Lieblingsgeisel PC

Rund jedes zweite Unternehmen in Deutschland war in den vergangenen 12 Monaten von sogenannter 'Ransomware' betroffen. Sie sperrt den Zugriff auf infizierte Rechner und fordert zur Freigabe ein Lösegeld. Unternehmen haben dadurch oft hohe finanzielle Schäden.


Rund jedes zweite Unternehmen in Deutschland war in den vergangenen 12 Monaten von sogenannter "Ransomware" betroffen. Sie sperrt den Zugriff auf infizierte Rechner und fordert zur Freigabe ein Lösegeld. Unternehmen haben dadurch oft hohe finanzielle Schäden. Einige Unternehmen werden auch mehrfach zum Opfer.

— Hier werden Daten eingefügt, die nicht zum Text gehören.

(** X16: the result of [build_queries] has exactly the table names of the
    manifest, in the order of the manifest. *)
Theorem result_keeps_manifest_order
    (build_bridge_query : Manifest -> Table -> result Query)
    (build_peripheral_query : Table -> list (string * string) -> result Query)
    (render : option string -> bool -> Query -> result string)
    (manifest : Manifest) (options : Options) (qs : list (string * CompiledArtifactSet)) :
  NoDup (keys manifest) ->
  build_queries build_bridge_query build_peripheral_query render manifest options = Ok qs ->
  keys qs = keys manifest /\ length qs = length manifest.
Proof.
  intros ND H.
  assert (K : keys qs = keys manifest).
  { exact (loop_keys build_bridge_query build_peripheral_query render manifest options
             manifest [] qs ND H). }
  split; [exact K|].
  apply (f_equal (@length string)) in K. unfold keys in K. now rewrite !length_map in K.
Qed.

Lemma result_keeps_manifest_order_witness :
  exists qs,
    build_queries Sample.bridge Sample.peripheral Sample.render Cases.two_tables
                  default_options = Ok qs
    /\ keys qs = ["northwind__orders"; "northwind__regions"].
Proof.
  destruct (build_queries Sample.bridge Sample.peripheral Sample.render Cases.two_tables
              default_options) as [qs|e] eqn:H; [|vm_compute in H; discriminate].
  exists qs. split; [reflexivity|].
  apply (result_keeps_manifest_order Sample.bridge Sample.peripheral Sample.render
           Cases.two_tables default_options qs); [|exact H].
  repeat constructor; simpl; intuition discriminate.
Defined.

(** X17: [build_queries] stops at the first table that fails: when the
    tables before a table compile and that table raises, the call raises
    that table's exception, whatever tables come after. *)
Theorem first_failing_table_decides
    (build_bridge_query : Manifest -> Table -> result Query)
    (build_peripheral_query : Table -> list (string * string) -> result Query)
    (render : option string -> bool -> Query -> result string)
    (options : Options) (before : Manifest) (t : string) (spec : TableSpec)
    (after : Manifest) (e : exn) :
  (forall t' spec', In (t', spec') before ->
     exists entry,
       table_queries build_bridge_query build_peripheral_query render
                     (before ++ (t, spec) :: after)%list options t' spec' = Ok entry) ->
  table_queries build_bridge_query build_peripheral_query render
                (before ++ (t, spec) :: after)%list options t spec = Raise e ->
  build_queries build_bridge_query build_peripheral_query render
                (before ++ (t, spec) :: after)%list options = Raise e.
Proof.
  intros Hb He. unfold build_queries. now apply loop_first_error.
Qed.

Lemma first_failing_table_decides_witness :
  build_queries Sample.bridge Sample.peripheral Sample.render
                (Cases.two_tables ++ [("northwind__customers", Sample.orders)])%list
                default_options
  = Raise (AttributeError "hook_sql.hook" "build_hook_query").
Proof.
  apply (first_failing_table_decides Sample.bridge Sample.peripheral Sample.render
           default_options Cases.two_tables "northwind__customers" Sample.orders []).
  - intros t' spec' [[= <- <-] | [[= <- <-] | []]]; eexists; vm_compute; reflexivity.
  - reflexivity.
Defined.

Sicherheitsexperten von SentinelOne haben hierzu eine Studie in Auftrag gegeben, um das Ausmaß der Erpressungsangriffe auszuloten. 81 Prozent der Betroffenen berichteten, dass sich die Angreifer durch Phishing über E-Mail oder Social Media Zugang zum Netzwerk verschafft haben. Nach wie vor ist die Aufklärungslage der Mitarbeiter unzureichend. Es gilt das Prinzip des schwächsten Glieds. Es reicht, wenn nur ein Mitarbeiter auf eine gefälschte Nachricht hereinfällt.

Einerseits bewegt das viele Unternehmen dazu, ihre IT-Sicherheit zu verstärken. 67 Prozent der Betroffenen haben nach eigenen Angaben ihre Ausgaben für IT-Sicherheit nach einem Angriff erhöht. 22 Prozent der Befragten berichteten allerdings auch, dass leitende IT-Mitarbeiter nach wiederholten Ransomware-Angriffen entlassen wurden. Vier von zehn Sicherheitsfachleuten gaben zu, sich im Kampf gegen neue Formen von Ransomware überfordert zu fühlen. "Unsere Sicherheit hat einen Krisenpunkt erreicht. Jetzt liegt es an Kunden und Anbietern, Veränderungen anzustoßen", sagt Jeremiah Grossman, Chief of Security Strategy bei SentinelOne. "Was es jetzt dringend braucht, ist eine neue Generation von Sicherheits-Technologien, die sich dieser neuen Generation von Bedrohungen anpassen, sie identifizieren und stoppen kann."